Task details: Look through the entries below and show every line containing the word "over".

==================================================

(** * Expense Tracker: a shallow embedding of [main.py]

    The server keeps, per user, four SQLite tables (expenses, savings,
    saving goals, budgets) and answers analytical queries over them.  This
    development embeds the validation functions, the tenant resolver, the
    ledger tools and the two calculators of [main.py] as Rocq functions over
    an explicit store, and proves the properties of the specification
    against them.

    Modelling conventions.
    - Python [str] values are [string]s of ASCII characters; [str.strip] and
      [str.lower] are written out for ASCII.
    - SQLite [REAL] and Python [float] amounts are exact rationals [Q]; a
      comparison or a sum is therefore exact.
    - SQLite [INTEGER PRIMARY KEY AUTOINCREMENT] ids are unbounded [Z].
    - A coroutine is a function from the store to a result and a store; an
      exception is the [Raise] result.  A connection that raises rolls back,
      so a raising tool leaves the tables as they were (tenant provisioning
      by [init_db] commits on its own and is kept).
    - The JSON resources under [resources/] are inputs of the model
      ([resources]): [None] stands for a file that cannot be read or parsed. *)

From Stdlib Require Import ZArith QArith Qround String Ascii DecimalString List Lia.
From stdpp Require Import base gmap strings list.

Open Scope string_scope.
Open Scope Z_scope.

(** ** Exceptions and results *)

Inductive exn : Type :=
  | ValueError         (* raised by the tools and by [datetime.strptime] *)
  | KeyError           (* [categories[k]] on a missing key *)
  | IndexError         (* [l[0]] on an empty list *)
  | ZeroDivisionError
  | ConfigError.       (* [load_json]: missing or malformed resource file *)

Inductive result (A : Type) : Type :=
  | Ok (a : A)
  | Raise (e : exn).
Arguments Ok {A} a.
Arguments Raise {A} e.

Global Instance result_ret : MRet result := fun A a => Ok a.

Global Instance result_bind : MBind result := fun A B k r =>
  match r with
  | Ok a => k a
  | Raise e => Raise e
  end.

(** ** Python string methods, on ASCII *)

Module Py.

(** [str.isspace] on one ASCII character: TAB, LF, VT, FF, CR, the four
    separators 0x1c-0x1f and the space. *)
Definition isspace (c : ascii) : bool :=
  let n := nat_of_ascii c in
  ((9 <=? n)%nat && (n <=? 13)%nat) || ((28 <=? n)%nat && (n <=? 32)%nat).

Definition lower_char (c : ascii) : ascii :=
  let n := nat_of_ascii c in
  if ((65 <=? n)%nat && (n <=? 90)%nat)%bool then ascii_of_nat (n + 32) else c.

(** [s.lower()] *)
Fixpoint lower (s : string) : string :=
  match s with
  | EmptyString => EmptyString
  | String c s' => String (lower_char c) (lower s')
  end.

(** [s.lstrip()] *)
Fixpoint lstrip (s : string) : string :=
  match s with
  | EmptyString => EmptyString
  | String c s' => if isspace c then lstrip s' else s
  end.

(** [s.rstrip()]: a character is dropped when it is a space and all that
    follows it is dropped too. *)
Fixpoint rstrip (s : string) : string :=
  match s with
  | EmptyString => EmptyString
  | String c s' =>
      match rstrip s' with
      | EmptyString => if isspace c then EmptyString else String c EmptyString
      | r => String c r
      end
  end.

==================================================

Response to the task:
    saving goals, budgets) and answers analytical queries over them.  This
    ledger tools and the two calculators of [main.py] as Rocq functions over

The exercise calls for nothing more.